Although she has returned to fiddling with pieces of fabric for patch-working, she has been spending a lot of time building Lego objects for which she needs a lot of help, for she has difficulty positioning pieces and even though the small diagrams in the booklets supplied with the two kits are clear enough for me to follow she has problems rotating blocks mentally and physically into place and often skips steps to become confused. Being 3 dimensional, Lego must be more difficult for her than positioning fabric pieces. She likes to sort the blocks into groupings, usually colour. The Wild Dog Carer was assisting her last Wednesday, unfortunately rushing the work and being too directive rather than allowing her to work at her own pace. I will buy a few more Lego kits.

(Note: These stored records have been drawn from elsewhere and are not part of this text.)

Lemma count_as_sum (p : scan_record -> bool) l :
  Z.of_nat (length (List.filter p l))
  = sum_Z (List.map (fun r => if p r then 1 else 0)%Z l).
Proof.
  induction l as [|x l IH]; [reflexivity|].
  rewrite count_cons. cbn [List.map]. rewrite sum_Z_cons, IH. reflexivity.
Qed.

Lemma sum_filter (p : scan_record -> bool) (v : scan_record -> Z) l :
  sum_Z (List.map v (List.filter p l))
  = sum_Z (List.map (fun r => if p r then v r else 0)%Z l).
Proof.
  induction l as [|x l IH]; [reflexivity|]. cbn [List.filter List.map].
  rewrite sum_Z_cons. destruct (p x); cbn [List.map]; rewrite ?sum_Z_cons, IH; lia.
Qed.

Lemma write_head rid f w r l :
  records w = r :: l -> rec_id r = rid -> ~ In rid (List.map rec_id l) ->
  records (snd (write rid f w)) = f r :: l.
Proof.
  intros Hr Hid Hn. unfold write. cbn [snd records]. rewrite Hr. cbn [List.map].
  rewrite Hid, Z.eqb_refl, map_other_ids by exact Hn. reflexivity.
Qed.

Lemma create_head cx vals w r w1 :
  create cx vals w = (Ok r, w1) ->
  records w1 = r :: records w /\ rec_id r = next_id w /\ state r = state vals /\
  duplicate_count r = duplicate_count vals /\ company_id r = company_id vals /\
  invoice_id r = invoice_id vals.
Proof.
  unfold create. destruct (violates_qr_uuid_unique vals w); [discriminate|].
  intros H. injection H as <- <-. repeat split.
Qed.

Lemma fresh_id w : store_ok w -> ~ In (next_id w) (List.map rec_id (records w)).
Proof.
  intros [_ Hlt] Hin. apply in_map_iff in Hin as (r & Hid & Hr).
  rewrite Forall_forall in Hlt. apply list_elem_of_In, Hlt in Hr. lia.
Qed.
Lemma handler_restores_and_propagates_witness :
  ∃ during : World,
    AsyncContext.handler Sample.config_ref Sample.first_readings
      Sample.req_ref Sample.res_ref Usage.failing_step Sample.outside
    = Throws "database unavailable"
        (set_store (current_store Sample.outside) during).
Proof.
  destruct (handler_restores_and_propagates Sample.config_ref Sample.req_ref
              Sample.res_ref Sample.request Sample.first_readings Sample.outside
              eq_refl)
    as (during & Hshape & _).
  exists during. exact (Hshape Usage.failing_step).
Defined.

(** X12.  The context that the handler binds is a new object with an
    empty store, an identifier that is not the empty string and the clock
    reading of its construction as [startTime]; building it changes no
    object that existed (the request, the response, the application and
    the configuration among them) and writes nothing to the console. *)
Theorem handler_context_is_new (config req res : loc) (r : Request)
    (e : AsyncContext.Readings) (w : World) :
  heap w !! req = Some (RequestObject r) →
  ∃ (ctx : loc) (d : RequestContextData) (w0 : World),
    (∀ next : Eff unit,
       AsyncContext.handler config e req res next w
       = AsyncContext.runInContext ctx next w0) ∧
    heap w !! ctx = None ∧
    RequestContext.wf_context w0 ctx d ∅ ∧
    requestId d ≠ "" ∧
    startTime d = AsyncContext.start_now e ∧
    (∀ l : loc, is_Some (heap w !! l) → heap w0 !! l = heap w !! l) ∧
    console w0 = console w.
Proof.
  intros Hreq.
  destruct (handler_starts config req res r e w Hreq)
    as (ctx & w0 & Hrun & Hwf & Hfresh & Hframe & _ & Hconsole).
  eexists ctx, _, w0. split; [exact Hrun |]. split; [exact Hfresh |].
  split; [exact Hwf |]. split; [apply chosen_requestId_not_empty |]. done.
Qed.
(** * Velocity-Verlet integrator with Nose-Hoover chains: model and properties

    Shallow embedding of the orchestration code of the integrator:
    - [VVIntegrator::propagateNHChain], [addImagePair], [initialize] and
      [step] of [openmmapi/src/VVIntegrator.cpp];
    - the degree-of-freedom accounting and the chain set-up of
      [CudaModifyDrudeNoseKernel::initialize] of
      [platforms/cuda/src/CudaVVKernels.cpp].

    Conventions.
    - A C++ [int] is a [Z].  Particle and residue numbers stay far from the
      bounds of [int]; the one conversion the code makes from [size_t] to
      [int] (the value [addImagePair] returns) is written out ([to_int]).
      Loop counters over [0 .. n-1] that index a chain are [nat]s from
      [seq]; those over particles are [Z]s from [seqZ].
    - A [std::vector] is a [list]; [v[i]] is the total lookup [v !!! i] and
      [v[i] = x] is [<[i:=x]> v].  An index out of range is undefined
      behaviour in the source; the model reads the default element and
      leaves the vector alone there.  Accesses the source checks
      ([ASSERT_VALID_INDEX]) throw.
    - An exception is a value: a member function of the integrator returns
      the exception or its result, together with the integrator as the
      call left it.
    - The chain propagator is written over an abstract arithmetic
      ([DoubleOps]), so its structural properties hold for every arithmetic,
      the machine's included.  Algebraic properties are proved at the real
      numbers ([R_DoubleOps]), where a [double] is a real and [exp] is the
      real exponential; rounding, overflow and NaN are outside that model.
      Dividing by zero has no real value (the machine delivers an infinity
      or a NaN and goes on): the propagator therefore records every chain
      mass it divides by. *)

From Stdlib Require Import Reals Lra ZArith String Sorted.
From stdpp Require Import base list.

(** ** Arithmetic of [double] *)

Class DoubleOps (D : Type) := {
  d_of_Z : Z -> D;            (* literals and the conversion int -> double *)
  dadd : D -> D -> D;
  dsub : D -> D -> D;
  dmul : D -> D -> D;
  ddiv : D -> D -> D;
  dneg : D -> D;
  dexp : D -> D;              (* exp of <cmath> *)
  dgt : D -> D -> bool        (* a > b *)
}.

(** The value the model reads at an index that is out of range. *)
#[export] Instance double_inhabited {D : Type} `{DoubleOps D} : Inhabited D :=
  populate (d_of_Z 0).

Declare Scope double_scope.
Delimit Scope double_scope with D.
Infix "+" := dadd : double_scope.
Infix "-" := dsub : double_scope.
Infix "*" := dmul : double_scope.
Infix "/" := ddiv : double_scope.
Notation "- x" := (dneg x) : double_scope.

Definition Rgtb (a b : R) : bool := if Rgt_dec a b then true else false.

#[export] Instance R_DoubleOps : DoubleOps R := {
  d_of_Z := IZR;
  dadd := Rplus;
  dsub := Rminus;
  dmul := Rmult;
  ddiv := Rdiv;
  dneg := Ropp;
  dexp := exp;
  dgt := Rgtb
}.

(** ** The Nose-Hoover chain propagator *)

Module NHChain.
Section Propagate.

Context {D : Type} `{DoubleOps D}.

(** BOLTZ of [SimTKOpenMMRealType.h], a header outside this repository. *)
Variable BOLTZ : D.

(** What [propagateNHChain] reads and writes: the four vectors it receives
    by reference, the out-parameter [factor], its local [expfac], and the
    divisors of the divisions by a chain mass, oldest first.  [expfac] is
    declared without an initial value; it is read before it is written only
    when [numNHChains <= 0]. *)
Record frame := Frame {
  eta : list D;
  eta_dot : list D;
  eta_dotdot : list D;
  eta_mass : list D;
  factor : D;
  expfac : D;
  divisors : list D
}.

She has no residual teeth problems from last week's extraction and her course of antibiotics is complete. Even though she was taking probiotics to prevent it, I suspect her bowels were "looser" over the past week and are now returning to unfulfilled urges and marbles.
I am feeling much better today; the infections have gone, no sneezing, minimal coughing and nose blowing at about my usual rate. And she seems more subdued, quieter.